▶ **What you will do**
Copy out every line of the data where the word "start" is found.

▶ **Task data**

BEGIN

(** The same form with a user and the right password. *)
Definition member : state string :=
  {| inst_value := "example.org"; user_value := "bob"; passwd_value := "secret";
     label := ""; app_classes := []; lemmy := None;
     query_value := "cats"; searchtype_value := Posts;
     sorttype_value := Active; listingtype_value := All;
     search_classes := ["searching"]; posts := [];
     next_ident := 0; trace := [] |}.

(** The same view after the posts were replaced by a shorter list,
    with the index left where it was. *)
Definition stale : Prototype.PostView :=
  {| Prototype.idx := 5; Prototype.posts := [[]; []] |}.

(** A view whose index counts from the end. *)
Definition from_end : Prototype.PostView :=
  {| Prototype.idx := -1; Prototype.posts := [[]; []; ["selected"]] |}.

(** An instance that finds posts about dogs when asked for them, and
    the posts about cats otherwise. *)
Definition dogs : list post_record :=
  [ {| name := Some "a dog"; Lemmy.body := Some "woof";
       thumbnail_url := None |} ].

Definition pets_org : server string :=
  {| discover := discover example_org;
     authenticate := authenticate example_org;
     search := fun inst auth qr =>
       if String.eqb (q qr) "dogs" then dogs else cats |}.

(** The user types a text into the search input. *)
Definition type_query (text : string) (s : state string) : state string :=
  {| inst_value := inst_value s; user_value := user_value s;
     passwd_value := passwd_value s; label := label s;
     app_classes := app_classes s; lemmy := lemmy s;
     query_value := text; searchtype_value := searchtype_value s;
     sorttype_value := sorttype_value s;
     listingtype_value := listingtype_value s;
     search_classes := search_classes s; posts := posts s;
     next_ident := next_ident s; trace := trace s |}.

(** The application after a login at that instance, which has shown
    the posts about cats, and with [dogs] typed in for the next
    search. *)
Definition asking_for_dogs : state string :=
  type_query "dogs" (snd (log_in_at pets_org (start "example.org"))).

(** An instance that takes no notice of the limit of a search: it
    answers with 25 posts. *)
Definition crowded_org : server string :=
  {| discover := discover example_org;
     authenticate := authenticate example_org;
     search := fun inst auth qr =>
       repeat {| name := Some "a cat"; Lemmy.body := None;
                 thumbnail_url := None |} 25 |}.

(** The application with a session at that instance and an empty
    view. *)
Definition at_crowded_org : state string :=
  with_lemmy (Some first_session) (start "example.org").

End Sample.

(* ################################################################# *)
(** * Part II: properties *)

(** ** Base64 *)

Module Base64Facts.
Import Base64.

(** Every six-bit value is the position of its own character. *)
Lemma value_of_char_of (s : N) : (s < 64)%N -> value_of (char_of s) = Some s.
Proof.
  intros Hs.
  assert (All : forallb (fun n => match value_of (char_of (N.of_nat n)) with
                                  | Some v => N.eqb v (N.of_nat n)
                                  | None => false
                                  end) (seq 0 64) = true) by (vm_compute; reflexivity).
  rewrite forallb_forall in All.
  specialize (All (N.to_nat s)).
  rewrite N2Nat.id in All.
  destruct (value_of (char_of s)) as [v|].
  - f_equal. apply N.eqb_eq, All, in_seq. lia.
  - discriminate All. apply in_seq. lia.
Qed.

(** No character of the alphabet is the pad. *)
Lemma char_of_not_pad (s : N) : (s < 64)%N -> Byte.eqb (char_of s) pad = false.
Proof.
  intros Hs.
  assert (All : forallb (fun n => negb (Byte.eqb (char_of (N.of_nat n)) pad))
                        (seq 0 64) = true) by (vm_compute; reflexivity).
  rewrite forallb_forall in All.
  specialize (All (N.to_nat s)).
  rewrite N2Nat.id in All.
  apply negb_true_iff, All, in_seq. lia.
Qed.

Lemma byte_of_to_N (b : byte) : byte_of (Byte.to_N b) = b.
Proof. unfold byte_of. rewrite Byte.of_to_N. reflexivity. Qed.

Lemma to_N_lt (b : byte) : (Byte.to_N b < 256)%N.
Proof. pose proof (Byte.to_N_bounded b). lia. Qed.

Ltac euclid := zify; Z.to_euclidean_division_equations; lia.

Section Arithmetic.
Local Open Scope N_scope.

Lemma sextet0 x : x < 256 -> x / 4 < 64.
Proof. intros; euclid. Qed.
Lemma sextet1 x y : x < 256 -> y < 256 -> (x mod 4) * 16 + y / 16 < 64.
Proof. intros; euclid. Qed.
Lemma sextet2 y z : y < 256 -> z < 256 -> (y mod 16) * 4 + z / 64 < 64.
Proof. intros; euclid. Qed.
Lemma sextet3 z : z < 256 -> z mod 64 < 64.
Proof. intros; euclid. Qed.
Lemma sextet1_last x : x < 256 -> (x mod 4) * 16 < 64.
Proof. intros; euclid. Qed.
Lemma sextet2_last y : y < 256 -> (y mod 16) * 4 < 64.
Proof. intros; euclid. Qed.
Lemma octet0 x y :
  x < 256 -> y < 256 -> x / 4 * 4 + ((x mod 4) * 16 + y / 16) / 16 = x.
Proof. intros; euclid. Qed.
Lemma octet1 x y z :
  x < 256 -> y < 256 -> z < 256 ->
  (((x mod 4) * 16 + y / 16) mod 16) * 16 + ((y mod 16) * 4 + z / 64) / 4 = y.
Proof. intros; euclid. Qed.
Lemma octet2 y z :
  y < 256 -> z < 256 -> (((y mod 16) * 4 + z / 64) mod 4) * 64 + z mod 64 = z.
Proof. intros; euclid. Qed.
Lemma octet0_last x : x < 256 -> x / 4 * 4 + ((x mod 4) * 16) / 16 = x.
Proof. intros; euclid. Qed.
Lemma octet1_last x y :
  x < 256 -> y < 256 ->
  (((x mod 4) * 16 + y / 16) mod 16) * 16 + ((y mod 16) * 4) / 4 = y.
Proof. intros; euclid. Qed.
End Arithmetic.

(** Induction over a byte string three bytes at a time. *)
Lemma bytes_ind3 (P : bytes -> Prop) :
  P [] -> (forall a, P [a]) -> (forall a b, P [a; b]) ->
  (forall a b c rest, P rest -> P (a :: b :: c :: rest)) ->
  forall data, P data.
Proof.
  intros H0 H1 H2 H3.
  fix IH 1.
  intros [|a [|b [|c rest]]];
    [ apply H0 | apply H1 | apply H2 | apply H3; apply IH ].
Qed.

Lemma decode_group (c0 c1 c2 c3 : byte) (rest : bytes) :
  decode (c0 :: c1 :: c2 :: c3 :: rest) =
  match value_of c0, value_of c1 with
  | Some s0, Some s1 =>
      if Byte.eqb c3 pad then
        match rest with
        | [] =>
            if Byte.eqb c2 pad then Some (dec1 s0 s1)
            else option_map (dec2 s0 s1) (value_of c2)
        | _ :: _ => None
        end
      else
        match value_of c2, value_of c3, decode rest with
        | Some s2, Some s3, Some out => Some (dec3 s0 s1 s2 s3 ++ out)
        | _, _, _ => None
        end
  | _, _ => None
  end.
Proof. reflexivity. Qed.

Lemma pad_is_pad : Byte.eqb pad pad = true.
Proof. reflexivity. Qed.

(** Decoding undoes encoding. *)
Lemma decode_encode (data : bytes) : decode (encode data) = Some data.
Proof.
  induction data as [|a|a b|a b c rest IH] using bytes_ind3.
  - reflexivity.
  - pose proof (to_N_lt a) as Ha.
    change (encode [a]) with (enc1 a). unfold enc1.
    rewrite decode_group.
    rewrite (value_of_char_of (sextet0 Ha)), (value_of_char_of (sextet1_last Ha)).
    rewrite !pad_is_pad. unfold dec1.
    rewrite (octet0_last Ha), byte_of_to_N. reflexivity.
  - pose proof (to_N_lt a) as Ha. pose proof (to_N_lt b) as Hb.
    change (encode [a; b]) with (enc2 a b). unfold enc2.
    rewrite decode_group.
    rewrite (value_of_char_of (sextet0 Ha)), (value_of_char_of (sextet1 Ha Hb)).
    rewrite pad_is_pad, (char_of_not_pad (sextet2_last Hb)).
    rewrite (value_of_char_of (sextet2_last Hb)).
    unfold option_map, dec2.
    rewrite (octet0 Ha Hb), (octet1_last Ha Hb), !byte_of_to_N. reflexivity.
  - pose proof (to_N_lt a) as Ha. pose proof (to_N_lt b) as Hb.
    pose proof (to_N_lt c) as Hc.
    change (encode (a :: b :: c :: rest)) with (enc3 a b c ++ encode rest).
    unfold enc3. cbn [app].
    rewrite decode_group.
    rewrite (value_of_char_of (sextet0 Ha)), (value_of_char_of (sextet1 Ha Hb)).
    rewrite (char_of_not_pad (sextet3 Hc)).
    rewrite (value_of_char_of (sextet2 Hb Hc)), (value_of_char_of (sextet3 Hc)).
    rewrite IH. unfold dec3. cbn [app].
    rewrite (octet0 Ha Hb), (octet1 Ha Hb Hc), (octet2 Hb Hc), !byte_of_to_N.
    reflexivity.
Qed.

(** Four characters for every three bytes or part of three. *)
Lemma length_encode (data : bytes) :
  List.length (encode data) = 4 * ((List.length data + 2) / 3).
Proof.
  induction data as [|a|a b|a b c rest IH] using bytes_ind3;
    try reflexivity.
  change (encode (a :: b :: c :: rest)) with (enc3 a b c ++ encode rest).
  unfold enc3. cbn [app List.length]. rewrite IH.
  replace (S (S (S (List.length rest))) + 2) with ((List.length rest + 2) + 1 * 3) by lia.
  rewrite Nat.div_add by lia. lia.
Qed.

(** The encoder writes only characters of the alphabet and pads. *)
Lemma printable_char_of (s : N) : printable (char_of s) = true.
Proof.
  unfold char_of, printable.
  apply existsb_exists. exists (nth (N.to_nat s) alphabet pad).
  split; [| apply Byte.byte_dec_lb; reflexivity ].
  destruct (nth_in_or_default (N.to_nat s) alphabet pad) as [Hin|Hd].
  - right. exact Hin.
  - left. symmetry. exact Hd.
Qed.

Lemma printable_encode (data : bytes) :
  forallb printable (encode data) = true.
Proof.
  induction data as [|a|a b|a b c rest IH] using bytes_ind3.
  - reflexivity.
  - change (encode [a]) with (enc1 a). unfold enc1. cbn [forallb].
    rewrite !printable_char_of. reflexivity.
  - change (encode [a; b]) with (enc2 a b). unfold enc2. cbn [forallb].
    rewrite !printable_char_of. reflexivity.
  - change (encode (a :: b :: c :: rest)) with (enc3 a b c ++ encode rest).
    unfold enc3. cbn [app forallb].
    rewrite !printable_char_of, IH. reflexivity.
Qed.

End Base64Facts.

(** ** The chunked writer *)

Module KittyFacts.
Import Kitty.

Lemma slice_to_from {A} (l : list A) :
  forall n, slice_to n l ++ slice_from n l = l.
Proof.
  induction l as [|x l IH]; intros n; cbn [slice_to slice_from].
  - reflexivity.
  - destruct (N.eqb n 0).
    + reflexivity.
    + cbn [app]. rewrite IH. reflexivity.
Qed.

Lemma slice_from_shorter {A} (n : N) (l : list A) :
  (0 < n)%N -> l <> [] -> List.length (slice_from n l) < List.length l.
Proof.
  intros Hn Hl. rewrite slice_from_length.
  destruct l as [|x l]; [congruence|]. cbn [List.length]. lia.
Qed.

Lemma slice_to_truthy {A} (n : N) (l : list A) :
  (0 < n)%N -> l <> [] -> truthy (slice_to n l) = true.
Proof.
  intros Hn Hl. destruct l as [|x l]; [congruence|].
  cbn [slice_to]. destruct (N.eqb_spec n 0); [lia | reflexivity].
Qed.

(** Induction along the rounds of the loop. *)
Lemma chunk_ind (P : bytes -> Prop) :
  P [] ->
  (forall data, data <> [] -> P (slice_from 4096 data) -> P data) ->
  forall data, P data.
Proof.
  intros Hnil Hstep data.
  remember (List.length data) as n eqn:Hn.
  revert data Hn.
  induction n as [n IH] using lt_wf_ind.
  intros [|b rest] Hn; [exact Hnil|].
  apply Hstep; [discriminate|].
  apply (IH (List.length (slice_from 4096 (b :: rest)))); [|reflexivity].
  subst n. apply slice_from_shorter; [lia | discriminate].
Qed.

(** One round of the loop. *)
Lemma write_loop_step (data : bytes) (cmd : kwargs) (buf : bytes) :
  data <> [] ->
  write_loop data cmd buf =
  write_loop (slice_from 4096 data) []
    (buf ++ serialize_gr_command (Some (slice_to 4096 data))
              (("m", VInt (if truthy (slice_from 4096 data) then 1 else 0)) :: cmd)).
Proof.
  destruct data as [|b rest]; [congruence|].
  intros _. rewrite write_loop_equation_2. reflexivity.
Qed.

END

▶ **Output of the exercise**
  type_query "dogs" (snd (log_in_at pets_org (start "example.org"))).
  with_lemmy (Some first_session) (start "example.org").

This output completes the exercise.